Venue: EMNLP 2019
Natural language processing techniques play important roles in our daily life. Despite these methods being successful in various applications, they run the risk of exploiting and reinforcing the societal biases (e.g. gender bias) that are present in the underlying data. For instance, an automatic resume filtering system may inadvertently select candidates based on their gender and race due to implicit associations between applicant names and job titles, causing the system to perpetuate unfairness potentially. In this talk, I will describe a collection of results that quantify and control implicit societal biases in a wide spectrum of vision and language tasks, including word embeddings, coreference resolution, and visual semantic role labeling. These results lead to greater control of NLP systems to be socially responsible and accountable.
- Part1: Cognitive Biases / Data Biases / Bias laundering
- Part2: Bias in NLP and Mitigation Approaches
- Part3: Building Fair and Robust Representations for Vision and Language
Kai-Wei Chang is an assistant professor in the Department of Computer Science at the University of California Los Angeles. His research interests include designing robust machine learning methods for large and complex data and building language processing models for social good applications. His awards include the EMNLP Best Long Paper Award (2017), the KDD Best Paper Award (2010), and the Okawa Research Grant Award (2018). Kai-Wei has given tutorials at NAACL 15, AAAI 16 on different research topics, and gave a tutorial about gender stereotypes in word embeddings at FAT 18. Additional information is available at http://kwchang.net.

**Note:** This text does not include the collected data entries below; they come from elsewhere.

Lemma stale_page_is_applied_witness :
  match performSearch shopUrl noFilters "cap" initialState with
  | (s1, Some p) =>
      let s2 := onLoadMoreResolved
                  (mkPendingMore shopUrl (loadMoreParams shopUrl noFilters "hat" 1))
                  (IsSearchResponse stalePage) s1 in
      filteredProducts (results s2)
      = withStoreUrl (pm_storeUrl
                        (mkPendingMore shopUrl
                           (loadMoreParams shopUrl noFilters "hat" 1)))
          <$> products stalePage
      ∧ currentPage (ctl s2) = 2
      ∧ match onSearchResolved p (IsSearchResponse firstPage) s2 with
        | (s3, None) =>
            filteredProducts (results s3) = withStoreUrl shopUrl <$> products firstPage
            ∧ currentPage (ctl s3) = 2
            ∧ ∃ pm', snd (loadMoreProducts shopUrl noFilters "cap" s3) = Some pm'
                     ∧ page (pm_params pm') = 3
        | (_, Some _) => False
        end
  | (_, None) => False
  end.
Proof.
  assert (Hurl : truthy shopUrl = true) by reflexivity.
  assert (Hstale : products stalePage ≠ []) by discriminate.
  assert (Hfirst : total firstPage ≠ 0 ∧ hasMore firstPage = true)
    by (split; [discriminate|reflexivity]).
  pose proof (stale_page_is_applied shopUrl "cap" noFilters initialState
                (mkPendingMore shopUrl (loadMoreParams shopUrl noFilters "hat" 1))
                stalePage firstPage Hurl Hstale Hfirst) as H.
  exact H.
Defined.

(** ** The global facet fetch runs once *)

Lemma applyGlobalFacets_fetched t fp ps s :
  globalFacetsFetched (ctl (applyGlobalFacets t fp ps s)) = globalFacetsFetched (ctl s).
Proof.
  unfold applyGlobalFacets, setWhenBuckets.
  repeat match goal with
         | |- context [nonEmpty (extractFacetBuckets ?f)] =>
             destruct (nonEmpty (extractFacetBuckets f))
         end;
    destruct (globalMaxPrice fp ps); reflexivity.
Qed.

Lemma onGlobalFacetsResolved_fetched t result s :
  globalFacetsFetched (ctl (onGlobalFacetsResolved t result s)) = true.
Proof.
  unfold onGlobalFacetsResolved.
  destruct result as [r| |]; [|reflexivity..].
  destruct (facets r); [|reflexivity].
  by rewrite applyGlobalFacets_fetched.
Qed.

Lemma onSearchResolved_fetched p result s :
  globalFacetsFetched (ctl (fst (onSearchResolved p result s)))
  = globalFacetsFetched (ctl s).
Proof.
  destruct (readResponse_frame result s) as (_ & _ & _ & _ & _ & _ & Hseq).
  assert (H : globalFacetsFetched (ctl (readResponse result s))
              = globalFacetsFetched (ctl s)).
  { unfold sequencing in Hseq. by injection Hseq. }
  unfold onSearchResolved.
  repeat match goal with
         | |- context [if ?c then _ else _] => destruct c
         end; simpl; by rewrite ?H.
Qed.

Vicente Ordonez is an assistant professor in the Department of Computer Science at the University of Virginia. His research interests lie at the intersection of computer vision, natural language processing and machine learning. His focus is in building efficient visual recognition models that can perform high-level perceptual tasks for applications in social media, urban computing, and everyday activities that leverage both images and text. He is a recipient of best paper awards at the Conference on Empirical Methods in Natural Language Processing (2017) and the International Conference on Computer Vision (2013), an IBM Faculty Award (2017) and a Google Faculty Research Award (2017).
Margaret Mitchell is a Senior Research Scientist and leads the Ethical AI team within Google Research. Her research is interdisciplinary, combining computer vision, natural language processing, statistical methods, deep learning, and cognitive science; and she applies her work in clinical and assistive domains. She has published over 40 papers, including top-tier conferences for NLP, Computer Vision, and Cognitive Science. She is also the co-founder of the annual workshops Clinical Psychology and Computational Linguistics, Ethics in Natural Language Processing, and Women and Underrepresented Minorities in Natural Language Processing. Her TED talk on evolving Artificial Intelligence towards positive goals has over one million views, and the system she co-developed using her first-place image-captioning system, Seeing AI, has won the Helen Keller Achievement Award award and the Fast Company Innovation by Design award.
Vinodkumar Prabhakaran is a computational social scientist, doing research at the intersection of AI and society. He is currently a research scientist at Google, working on issues around ethics and fairness in AI. Prior to this, he was a postdoctoral fellow in the computer science department at Stanford University, and obtained his Masters and PhD in computer science from Columbia University in 2015. His research brings together NLP techniques, machine learning algorithms, and social science methods to identify and address large scale societal issues such as gender bias, racial disparities, workplace incivility, and abusive behavior online. His work has been published in top-tier NLP conferences such as ACL, NAACL, and EMNLP, as well as multidisciplinary journals such as the Proceedings of the National Academy of Sciences (PNAS).